Editor’s Note: This is the first installment in a series looking at El Reno High School athletics and how financial records are kept through the school and booster clubs.
Could what happened in Mustang, happen in El Reno? It has, but not on the same scale. Still, the possibility of embezzlement by high school booster club officials is an issue that causes great heartburn for some school officials.
Former Mustang Touchdown Club president Raymond Craig Davis Jr. has been charged in Canadian County District Court with one count of embezzlement. He allegedly took more than $10,000 from the club over an 18-month period.
While it may not be as bad as what appears to have happened in Mustang, El Reno Public Schools has dealt with some questionable spending and accounting practices from booster clubs supporting their athletics programs.
While some changes were made, Superintendent Craig McVay said athletic and non-athletic booster clubs remain exposed to the possibility of substantial embezzlement.
“We will remain committed to watching it daily,” said McVay.
“This same talk comes up every year. We have training that is mandated and that our coaches must go through.”
McVay said El Reno’s exposure comes because most athletic programs at EHS have two separate accounts.
One of those accounts is the activity fund which is overseen by the school district. The others are private accounts set up by each individual booster club at banks and controlled by that club’s officers.
Other than a required yearly audit, the school district has very little oversight of these private accounts. McVay said the district cannot force a booster club to close its private account.
He said it’s not a good arrangement.
“It’s stupid. They are just asking for trouble. If they want to be protected, they should run all their money through the school. We set up two ways to help them get the money, but we don’t want to be demanding, but it’s much more protection if you use the activity account,” said McVay.
Shannon Ward, the district’s activity clerk, said the constant rotation of parents leading the booster clubs can lead to trouble with accounting and spending issues.
“Every year one of my stress points is how much money is out there which is out of our control. I pull my hair out sometimes,” said Ward.

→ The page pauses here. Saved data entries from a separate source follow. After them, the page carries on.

Lemma args_tally t d b : t ∈ tally_columns ->
  exists z, deltaArgs d b !! ta_col t = Some (VInt z) /\ u64 z = u64 (from_option (ta_get t) 0 d).
Proof. intros Hc. tally_cases Hc; (eexists; split; [reflexivity|rewrite u64_i64; by destruct d]). Qed.

Lemma row_tally_put t d b row : t ∈ tally_columns -> put_row (deltaArgs d b) = fine row ->
  eq64 (row_tally t row) (from_option (ta_get t) 0 d).
Proof.
  intros Hc E. destruct (args_tally t d b Hc) as (z & Hz & Ez). pose proof (put_row_col _ _ E _ _ Hz) as Hr.
  unfold row_tally, eq64. rewrite Hr, <- Ez. apply u64_eq64.
Qed.

Lemma scanDelta_tally t row d : t ∈ tally_columns -> scanDelta row = fine d -> ta_get t d = row_tally t row.
Proof.
  intros Hc. unfold scanDelta. repeat (case_match; try done). intros (sk & _ & [= <-])%ebind_Ok. by tally_cases Hc.
Qed.

Lemma plain_tally t : t ∈ plain_columns -> t ∈ tally_columns.
Proof. intros. apply elem_of_app. by left. Qed.

Lemma plain_merge t a b c : t ∈ plain_columns -> DeltaMerge a (Some b) = Some c -> eq64 (ta_get t c) (ta_get t a + ta_get t b).
Proof.
  intros Hc. unfold DeltaMerge. intros (sk & _ & [= <-])%bind_Some. unfold plain_columns in Hc.
  rewrite !elem_of_cons, elem_of_nil in Hc; destruct_or? Hc; subst; cbn; apply u64_eq64.
Qed.

Lemma tally_merge t a b c : t ∈ tally_columns -> adds t b -> DeltaMerge a (Some b) = Some c -> eq64 (ta_get t c) (ta_get t a + ta_get t b).
Proof.
  intros [Hc|Hc]%elem_of_app [Hb Ht]; [intros; by apply plain_merge|]. unfold tallies in Hb. rewrite !Forall_cons in Hb. destruct Hb as (_ & _ & _ & _ & B1 & B2 & _ & _ & B3 & _).
  unfold DeltaMerge. intros (sk & _ & [= <-])%bind_Some. rewrite !elem_of_cons, elem_of_nil in Hc; destruct_or? Hc; subst; cbn.
  - unfold merge_durations. destruct (0 <? _) eqn:E; z_bool; [apply u64_eq64|apply eq64_eq; lia].
  - unfold merge_gauges. destruct (0 <? _) eqn:E; z_bool; [apply u64_eq64|apply eq64_eq; lia].
  - unfold merge_hist. destruct (0 <? d_HistogramCount (d_hist b)) eqn:E; z_bool; cbn [orb]; [apply u64_eq64|].
    destruct (negb _); [apply u64_eq64|apply eq64_eq; lia].
  - unfold merge_hist. destruct (0 <? d_HistogramCount (d_hist b)) eqn:E; z_bool; cbn [orb]; [apply u64_eq64|].
    destruct (d_HistogramFlags (d_hist b) =? 0) eqn:Ef; z_bool; cbn [negb]; [|apply u64_eq64]. apply eq64_eq. rewrite (Ht eq_refl); [lia|lia|done].
Qed.

Lemma scan_unsigned row d : scanDelta row = fine d -> Forall (fun z => 0 <= z) (tallies d).
Proof.
  unfold scanDelta. repeat (case_match; try done). intros (sk & _ & [= <-])%ebind_Ok. unfold tallies. cbn.
  repeat constructor; apply (wrapu_range 64); done.
Qed.

Lemma rows_add_at t m key row d : rows_add t m -> m !! key = Some row -> scanDelta row = fine d -> adds t d.
Proof. intros Hr Hk Hs. split; [by eapply scan_unsigned|]. intros Ht. by eapply Hr. Qed.

End Columns.

(** ** Reading the rows a batch merges into *)

Section Reading.
Context `{Sqlite}.
Implicit Types log : gmap (Z * Z) (list sql_value).

(** What was read is in the log, and everything asked for and there was read. *)
Definition reads log (out : gmap (Z * Z) AggregateDelta) (asked : list (Z * Z)) : Prop :=
  (forall key d, out !! key = Some d -> exists row, log !! key = Some row /\ scanDelta row = fine d) /\
  (forall key, key ∈ asked -> is_Some (log !! key) -> is_Some (out !! key)).

Lemma reads_one log out asked key row d :
  reads log out asked -> log !! key = Some row -> scanDelta row = fine d -> reads log (<[key := d]> out) (asked ++ [key]).
Proof.
  intros [R1 R2] Hl Hs. split.
  - intros k e. rewrite lookup_insert. case_decide; [intros [= <-]; subst; eauto|apply R1].
  - intros k Hk Hin. rewrite lookup_insert. case_decide; [by eauto|]. apply R2; [|done]. set_solver.
Qed.

Lemma reads_none log out asked key : reads log out asked -> log !! key = None -> reads log out (asked ++ [key]).
Proof. intros [R1 R2] Hl. split; [done|]. intros k [Hk|Hk%list_elem_of_singleton]%elem_of_app Hin; [by apply R2|]. subst k. rewrite Hl in Hin. by destruct Hin. Qed.

Lemma scanDeltaRows_reads log window out chunk out' asked :
  reads log out asked -> scanDeltaRows log window out chunk = fine out' -> reads log out' (asked ++ (pair window <$> chunk)).
Proof.
  intros R E. unfold scanDeltaRows in E. revert E.
  apply (exec_foldl_ind (fun done_ o => reads log o (asked ++ (pair window <$> done_)))); [by rewrite app_nil_r|].
  intros done_ id s1 s2 _ R1 E. rewrite fmap_app, app_assoc. destruct (log !! (window, id)) as [row|] eqn:El.
  - apply ebind_Ok in E as (d & Ed & [= <-]). by eapply reads_one.
  - injection E as <-. by apply reads_none.
Qed.

Lemma chunks_all n ids : (length ids <= n)%nat -> mjoin (chunks n ids) = ids.
Proof.
  revert ids. induction n as [|n IH]; intros [|id ids] Hl; try done; [cbn in Hl; lia|].
  cbn [chunks]. cbv zeta. cbn [mjoin list_join]. fold (mjoin (M := list) (A := Z)). rewrite IH, take_drop; [done|].
  rewrite length_drop. unfold mergeReadChunk. cbn [length] in *. lia.
Qed.

Lemma by_window_elem rows w sid : sid ∈ default [] (by_window rows !! w) <-> (w, sid) ∈ row_key <$> rows.
Proof.
  unfold by_window. induction rows as [|r rows IH] using rev_ind; [cbn; by rewrite !elem_of_nil|].
  rewrite foldl_app, fmap_app, elem_of_app, <- IH. cbn [foldl fmap list_fmap]. rewrite lookup_insert, list_elem_of_singleton. unfold row_key.
  case_decide as Hw; cbn [from_option]; [unfold id; subst; rewrite elem_of_app, list_elem_of_singleton; naive_solver|].
  split; [auto|]. by intros [?|[= -> ->]].
Qed.

Lemma readDeltaRows_reads log rows out : readDeltaRows log rows = fine out -> reads log out (row_key <$> rows).
Proof.
  intros E. unfold readDeltaRows in E.
  apply (exec_foldl_ind (fun done_ o => reads log o (done_ ≫= fun p => pair p.1 <$> p.2))) in E.
  - destruct E as [R1 R2]. split; [done|]. intros [w id] Hk. apply R2. apply by_window_elem in Hk.
    destruct (by_window rows !! w) as [ids|] eqn:El; [|by apply elem_of_nil in Hk].
    apply list_elem_of_bind. exists (w, ids). split; [|by apply elem_of_map_to_list]. apply list_elem_of_fmap. by exists id.
  - split; [intros k d; by rewrite lookup_empty|by intros k ?%elem_of_nil].
  - intros done_ [w ids] s1 s2 _ R E1. cbn [fst snd] in E1. rewrite bind_app. cbn [mbind list_bind fst snd]. rewrite app_nil_r.
    rewrite <- (chunks_all (length ids) ids) at 1 by done. revert E1.
    apply (exec_foldl_ind (fun cs o => reads log o ((done_ ≫= fun p => pair p.1 <$> p.2) ++ (pair w <$> mjoin cs)))).
    + cbn. by rewrite app_nil_r.
    + intros cs c t1 t2 _ Rc E2. rewrite join_app, fmap_app, app_assoc. cbn [mjoin list_join]. rewrite app_nil_r. by eapply scanDeltaRows_reads.
Qed.

End Reading.

(** ** Merging a batch into the log *)

Lemma contribution_snoc t rows r key :
  contribution t (rows ++ [r]) key =
  contribution t rows key + (if bool_decide (row_key r = key) then from_option (ta_get t) 0 (dr_Delta r) else 0).
Proof. unfold contribution. rewrite foldr_app. cbn [foldr]. induction rows as [|x rows IH]; cbn [foldr]; [lia|]. rewrite IH. lia. Qed.

Section Merging.
Context `{Sqlite}.
Implicit Types log : gmap (Z * Z) (list sql_value).

Lemma table_tally_insert t log key row k :
  table_tally t (<[key := row]> log) k = if decide (key = k) then row_tally t row else table_tally t log k.
Proof. unfold table_tally. rewrite lookup_insert. by case_decide. Qed.

(** The log after some rows of the batch, beside the deltas in memory. *)
Record merging (t : tally) log0 (keys : list (Z * Z)) (done_ : list DeltaRow) (ex : gmap (Z * Z) (option AggregateDelta)) log : Prop := {
  mg_sum key : eq64 (table_tally t log key) (table_tally t log0 key + contribution t done_ key);
  mg_held key od : ex !! key = Some od -> eq64 (table_tally t log key) (from_option (ta_get t) 0 od);
  mg_fresh key : key ∈ keys -> ex !! key = None -> log !! key = None;
}.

Not everyone agrees that El Reno booster clubs are exposed to the threat of embezzlement while using outside private accounts.
“Every year I meet with our coaches and I tell them they are in charge of those booster clubs,” said Athletic Director Rodney Haydon. “We hire our coaches to do a good job and we trust them.
“You can always have a president or some officer that does something dumb, but there is also no reason why those coaches should not be looking at those accounts every month.
“It’s on the coach to do that.”
Haydon said he cannot stress enough the importance of coaches to look at the financial statements of private booster clubs each month.
“Coaches are grown adults and if they do what they are supposed to do, then they should be looking over those accounts as well as someone else.
“I trust the people we hire and I don’t think we should strap them financially by saying they have to go get a purchase order on everything they do,” said Haydon.